Le controverse ricerche della psicologa statunitense Elizabeth Loftus sui meccanismi con cui si creano e si fissano ricordi hanno messo in discussione l’attendibilità dei testimoni oculari.
Agli inizi della sua carriera come psicologa, seduta alla caffetteria della Stanford University, in California, Elizabeth Loftus raccontava a una cugina il suo ultimo successo nella ricerca. Il laboratorio dove lavorava aveva scoperto che le persone sono più rapide nel trovare nella memoria il nome di a bird that is yellow (un uccello giallo) rispetto a a yellow bird (la forma contratta dell’espressione, comune nella lingua inglese). «Certo che lì usate bene, i soldi dei contribuenti», disse la cugina.
È cosi che, punta sul vivo, Loftus decise di cambiare l’oggetto delle sue ricerche, rivolgendo l’attenzione a qualcosa con maggiori ricadute pratiche.
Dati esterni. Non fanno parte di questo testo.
Lemma set_provenances_run l s : NoDup (pv_seq_id <$> l) -> (forall pv, pv ∈ l -> valid_seq s (pv_seq_id pv) = true) -> exists s',
  set_provenances l s = (Ok tt, s') /\ length (t_seqs s') = length (t_seqs s) /\
  forall i q, t_seqs s !! i = Some q -> t_seqs s' !! i = Some (
    match List.find (fun pv => pv_seq_id pv =? Z.of_nat i) l with
    | Some pv => set_degr (pv_degr pv) (pv_recov pv) q
    | None => q
    end).
Proof.
  revert s. induction l as [|pv l IH]; intros s Hn Hv; [by exists s|].
  rewrite fmap_cons in Hn. apply NoDup_cons in Hn as [Hni Hn]. simpl. unfold set_provenance, mbind, stx_bind.
  assert (valid_seq s (pv_seq_id pv) = true) as [H0 [q0 Hq0]]%valid_seq_lookup by (apply Hv; by left).
  rewrite (on_seq_run _ _ s q0 (Ok tt) (set_degr (pv_degr pv) (pv_recov pv) q0) Hq0) by done.
  set (s1 := set_seqs _ s).
  destruct (IH s1 Hn) as (s' & -> & Hl & Hs').
  { intros pv' Hpv'. unfold valid_seq. simpl. rewrite length_insert. apply Hv. by right. }
  exists s'. split; [done|]. split; [simpl in Hl; by rewrite Hl, length_insert|]. intros i q Hq.
  destruct (Z.eqb_spec (pv_seq_id pv) (Z.of_nat i)) as [E|E].
  - rewrite (Hs' i (set_degr (pv_degr pv) (pv_recov pv) q0)).
    + assert (Z.to_nat (pv_seq_id pv) = i) as Ei by lia. rewrite Ei in Hq0. rewrite Hq in Hq0. injection Hq0 as ->.
      destruct (List.find _ l) as [pv'|] eqn:Ef; [|done]. exfalso. apply List.find_some in Ef as [Hin Hpv']. bprop.
      apply Hni. rewrite E, <- Hpv'. apply (list_elem_of_fmap_2 pv_seq_id). by apply list_elem_of_In.
    + simpl. assert (Z.to_nat (pv_seq_id pv) = i) as -> by lia. apply list_lookup_insert_eq. by eapply lookup_lt_Some.
  - rewrite (Hs' i q); [done|]. simpl. rewrite list_lookup_insert_ne by lia. done.
Qed.

(** Restoring the provenance of a whole store accepts exactly the lists whose
    records each name an existing sequence once, carry only the three flags of
    [known_flags], count at most [n_tokens] recovered rows and none without a flag;
    then every named sequence has its flags and count and every other one is clean.
    Anything else is refused and changes nothing; so the provenance of a store with a
    sequence marked [DEGRADED_PAYLOAD_INVALID] cannot be restored at all. *)
Theorem restore_provenance_exact s l :
  store_wf s ->
  (if forallb (provenance_ok s) l && bool_decide (NoDup (pv_seq_id <$> l))
   then exists s', restore_provenance l (-1) s = (Ok tt, s') /\ length (t_seqs s') = length (t_seqs s) /\
     forall i q, t_seqs s !! i = Some q -> t_seqs s' !! i = Some (
       match List.find (fun pv => pv_seq_id pv =? Z.of_nat i) l with
       | Some pv => set_degr (pv_degr pv) (pv_recov pv) q
       | None => set_degr 0 0 q
       end)
   else restore_provenance l (-1) s = (Err RuntimeError, s)) /\
  (forall i q s0 pvs, t_seqs s0 !! i = Some q -> t_pending s0 = None -> Z.testbit (q_degr q) 3 = true ->
     snapshot_provenance s0 (-1) = Ok pvs -> restore_provenance pvs (-1) s = (Err RuntimeError, s)).
Proof.
  intros Hs.
  assert (forall l, if forallb (provenance_ok s) l && bool_decide (NoDup (pv_seq_id <$> l))
     then exists s', restore_provenance l (-1) s = (Ok tt, s') /\ length (t_seqs s') = length (t_seqs s) /\
       forall i q, t_seqs s !! i = Some q -> t_seqs s' !! i = Some (
         match List.find (fun pv => pv_seq_id pv =? Z.of_nat i) l with
         | Some pv => set_degr (pv_degr pv) (pv_recov pv) q
         | None => set_degr 0 0 q
         end)
     else restore_provenance l (-1) s = (Err RuntimeError, s)) as Hall.
  { clear l. intros l. unfold restore_provenance, mbind, stx_bind, stx_get, stx_lift. simpl.
    destruct (_ && _) eqn:E; bprop.
    - destruct (check_provenances_accept s l ∅) as [X ->]; [done|done|set_solver|]. unfold stx_modify.
      destruct (set_provenances_run l (set_seqs (set_degr 0 0 <$> t_seqs s) s)) as (s' & -> & Hl & Hs'); [done| |].
      + intros pv Hpv. apply forallb_forall with (x := pv) in H; [|by apply list_elem_of_In].
        unfold provenance_ok in H. bprop. unfold valid_seq in *. simpl. by rewrite length_fmap.
      + exists s'. split; [done|]. split; [by rewrite Hl; simpl; rewrite length_fmap|]. intros i q Hq.
        rewrite (Hs' i (set_degr 0 0 q)); [by destruct (List.find _ l)|]. simpl. by rewrite list_lookup_fmap, Hq.
    - destruct (foldM _ l ∅) as [X|f] eqn:Ef; [|by rewrite (check_provenances_err _ _ _ _ Ef)]. exfalso.
      apply check_provenances_Ok in Ef as (H1 & H2 & _). destruct E as [E|E]; bprop; [|done].
      apply not_true_iff_false in E. apply E, forallb_forall. intros pv Hpv. apply list_elem_of_In in Hpv.
      by apply (proj1 (Forall_forall _ _) H1). }
  split; [apply Hall|]. intros i q s0 pvs Hq Hp Hbit Hsnap. specialize (Hall pvs).
  assert (forallb (provenance_ok s) pvs = false) as Hf; [|by rewrite Hf in Hall].
  simpl in Hsnap. injection Hsnap as <-. apply not_true_iff_false. intros Hok.
  apply forallb_forall with (x := provenance_of s0 (Z.of_nat i) q) in Hok.
  - assert (Z.ldiff (q_degr q) known_flags = 0) as H.
    { unfold provenance_of, pending_for in Hok. rewrite Hp in Hok. unfold provenance_ok in Hok.
      cbn [pv_degr] in Hok. bprop. done. }
    apply (f_equal (fun x => Z.testbit x 3)) in H. by rewrite Z.ldiff_spec, Hbit in H.
  - apply list_elem_of_In, list_elem_of_lookup. exists i. by rewrite list_lookup_imap, Hq.
Qed.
Iniziò cosi a studiare i meccanismi di creazione e fissazione dei ricordi, l’argomento per il quale diventerà famosa e verrà classificata al cinquantottesimo posto trai 100 più eminenti psicologi del XX secolo nell’elenco pubblicato nel 2002 sulla “Review of General Psychology”.
Nei primi studi si concentrò sull’attendibilità dei testimoni oculari: con un famoso esperimento che riguarda la ricostruzione di un incidente tra due auto, pubblicato nel lontano 1974, Loftus dimostra quanto poco si possa contare sulle memorie di chi afferma di essere stato presente al momento dell’impatto.
«Dopo la pubblicazione di una versione divulgativa dello studio su “Psychology Today”, il mio telefono comincio a squillare, e da allora non ha praticamente mai smesso», racconta. «Erano avvocati che mi chiedevano di testimoniare in tribunale a favore dei loro assistiti contro i quali era disponibile solo una prova testimoniale a carico».
Da allora Elizabeth Loftus e stata testimone in più di 100 processi negli Stati Uniti, tutti casi nei quali ha lavorato per smontare le accuse basate sulle testimonianze oculari e, dopo aver dimostrato la possibilità di indurre falsi ricordi, anche su memorie emerse durante psicoterapie o recuperate dopo anni e riguardanti l’infanzia, le cosiddette memorie infantili represse.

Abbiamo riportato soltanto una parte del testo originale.